-- RECORDS TO USE follows --
(** * Proofs *)

(** ** The timestamp *)

Lemma digit_plain (n : nat) :
  isColonOrPeriod (digit n) = false /\ Ascii.eqb (digit n) "T" = false.
Proof.
  unfold digit.
  destruct (n mod 10) as [|[|[|[|[|[|[|[|[|k]]]]]]]]]; split; reflexivity.
Qed.

(** For a four-digit year the three string operations of [onstop] turn the
    ISO form into [YYYY-MM-DD_HH-MM-SS]. *)
Lemma timestamp_format (d : Date) :
  (0 <= utcFullYear d <= 9999)%Z -> timestamp d = specTimestamp d.
Proof.
  intros Hy. unfold timestamp, specTimestamp, toISOString, isoYear.
  replace ((0 <=? utcFullYear d)%Z && (utcFullYear d <=? 9999)%Z) with true
    by (symmetry; apply andb_true_intro; split; apply Z.leb_le; lia).
  cbv [decimal String.append].
  cbn [replaceColonsAndPeriods].
  rewrite !(proj1 (digit_plain _)).
  cbn [isColonOrPeriod Ascii.eqb Bool.eqb orb].
  cbn [replaceFirst].
  rewrite !(proj2 (digit_plain _)).
  cbn [Ascii.eqb Bool.eqb slice0].
  reflexivity.
Qed.

(** Outside the four-digit range [toISOString] switches to the expanded
    year and the slice no longer reaches the seconds. *)
Example timestamp_expanded_year :
  timestamp (mkDate 10000 0 1 0 0 0 0) = "+010000-01-01_00-00".
Proof. reflexivity. Qed.

Example timestamp_sample :
  timestamp (mkDate 2024 0 15 9 30 45 123) = "2024-01-15_09-30-45".
Proof. reflexivity. Qed.

(** ** The effect log *)

Lemma stops_emit (e : Effect) (t : MediaStreamTrack) (w : World) :
  (forall t', e <> TrackStop t') -> stops t (emit e w) = stops t w.
Proof.
  intros He. unfold stops. cbn.
  destruct e; try reflexivity. exfalso. eapply He. reflexivity.
Qed.

Lemma stops_emit_stop (t t' : MediaStreamTrack) (w : World) :
  stops t (emit (TrackStop t') w)
  = (if decide (t' = t) then 1 else 0) + stops t w.
Proof. reflexivity. Qed.

Lemma tracks_stopAll ts w : tracks (stopAll ts w) = tracks w.
Proof. revert w. induction ts as [|t ts IH]; intros w; cbn; [|rewrite IH]; reflexivity. Qed.

Lemma recorders_stopAll ts w : recorders (stopAll ts w) = recorders w.
Proof. revert w. induction ts as [|t ts IH]; intros w; cbn; [|rewrite IH]; reflexivity. Qed.

Lemma mediaRecorder_stopAll ts w : mediaRecorder (stopAll ts w) = mediaRecorder w.
Proof. revert w. induction ts as [|t ts IH]; intros w; cbn; [|rewrite IH]; reflexivity. Qed.

Lemma recordedBlobs_stopAll ts w : recordedBlobs (stopAll ts w) = recordedBlobs w.
Proof. revert w. induction ts as [|t ts IH]; intros w; cbn; [|rewrite IH]; reflexivity. Qed.

Lemma timers_stopAll ts w : timers (stopAll ts w) = timers w.
Proof. revert w. induction ts as [|t ts IH]; intros w; cbn; [|rewrite IH]; reflexivity. Qed.

Lemma log_stopAll ts w : log (stopAll ts w) = rev (map TrackStop ts) ++ log w.
Proof.
  revert w. induction ts as [|t ts IH]; intros w; cbn; [reflexivity|].
  rewrite IH. cbn. rewrite <- app_assoc. reflexivity.
Qed.

Lemma downloads_stopAll ts w : downloads (stopAll ts w) = downloads w.
Proof. revert w. induction ts as [|t ts IH]; intros w; cbn; [|rewrite IH]; reflexivity. Qed.

Lemma stops_stopAll_notin t ts w : t ∉ ts -> stops t (stopAll ts w) = stops t w.
Proof.
  revert w. induction ts as [|t' ts IH]; intros w Hn; cbn; [reflexivity|].
  apply not_elem_of_cons in Hn as [Hne Hn].
  rewrite IH by assumption. rewrite stops_emit_stop.
  destruct (decide (t' = t)); [congruence | reflexivity].
Qed.
(** Releasing an allocation undoes it.  [pmm_free_pages] after [pmm_alloc_pages] restores the
    state of every frame and the accounting counters. *)
Theorem pmm_alloc_free_roundtrip p count a p' :
  pmm_wf p -> 0 < count < 0x8000000000000000 -> pmm_alloc_pages p count = (a, p') -> a <> 0 ->
  let r := pmm_free_pages p' a count in
  pmm_wf r
  /\ (forall f, 0 <= f -> bitmap_get r f = bitmap_get p f)
  /\ pmm_free_page_count r = pmm_free_page_count p
  /\ pmm_used_page_count r = pmm_used_page_count p
  /\ pmm_first_usable r = pmm_first_usable p.
Proof.
  intros W Hc Hal Ha r.
  destruct (pmm_alloc_pages_cases p count a p' W Hc Hal) as [(s & -> & A) | (? & _)]; [|done].
  pose proof (pmm_allocated_wf p count s p' W ltac:(lia) A) as W'.
  destruct (al_range _ _ _ _ A) as (Hs & Hfirst & Hle). pose proof (wf_total _ W).
  destruct (pmm_free_pages_spec p' s count W' ltac:(lia) ltac:(lia) Hc) as (Wr & T & F & G).
  fold r in Wr, T, F, G. rewrite (al_total _ _ _ _ A) in T, G.
  assert (forall f, 0 <= f -> bitmap_get r f = bitmap_get p f) as Hbits.
  { intros f Hf. rewrite G by lia. rewrite (al_set _ _ _ _ A) by lia.
    rewrite Z.min_l by lia. destruct (decide (s <= f < s + count)).
    - rewrite range_true by done. pose proof (al_run _ _ _ _ A (f - s) ltac:(lia)) as E.
      by replace (s + (f - s)) with f in E by lia.
    - by rewrite range_false by done. }
  assert (pmm_free_frames r = pmm_free_frames p) as Hfree.
  { rewrite (wf_free _ Wr), (wf_free _ W). unfold pmm_count. rewrite T.
    apply count_true_ext. intros i Hi. apply Hbits. lia. }
  split; [done|]. split; [done|]. split; [done|]. split.
  - unfold pmm_used_page_count. by rewrite T, Hfree.
  - rewrite F, (al_first _ _ _ _ A). lia.
Qed.

(** ** A concrete machine, for the witnesses of this and the client components

    512 frames; usable RAM from 1 MiB to 0x180000; the kernel in the first four of those frames and
    one boot module of two frames. *)

Definition ex_boot : boot_view :=
  mkBoot (Some (mkBootInfo TSUKASA_BOOT_INFO_MAGIC 0 1
                 (Some (fun _ => mkMemmap 0x100000 0x80000 TSUKASA_BOOT_MEM_USABLE))
                 1 (Some (fun _ => mkModule 0x110000 0x1800))))
         None.
Definition ex_pmm_init : Z * pmm := pmm_init 512 0x100000 0x104000 ex_boot pmm_zero.
Definition ex_pmm : pmm := ex_pmm_init.2.

Lemma ex_boot_typed : boot_view_typed ex_boot.
Proof.
  split; intros; simpl in *; simplify_eq/=; unfold is_u64; try lia; split; unfold is_u32; lia.
Qed.

Lemma ex_pmm_init_eq : pmm_init 512 0x100000 0x104000 ex_boot pmm_zero = (0, ex_pmm).
Proof.
  unfold ex_pmm, ex_pmm_init. destruct (pmm_init 512 0x100000 0x104000 ex_boot pmm_zero) eqn:E.
  f_equal. apply (f_equal fst) in E. vm_compute in E. by symmetry.
Qed.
-- RECORDS TO USE concluded --
◆ WHAT TO WORK ON
Write out, from the lines above, only those from the line with "fold r in Wr, T, F, G." to the line with "rewrite Z.min_l by", exactly as given, including the first and the last.

◆ TASK ANSWER
  fold r in Wr, T, F, G. rewrite (al_total _ _ _ _ A) in T, G.
  assert (forall f, 0 <= f -> bitmap_get r f = bitmap_get p f) as Hbits.
  { intros f Hf. rewrite G by lia. rewrite (al_set _ _ _ _ A) by lia.
    rewrite Z.min_l by lia. destruct (decide (s <= f < s + count)).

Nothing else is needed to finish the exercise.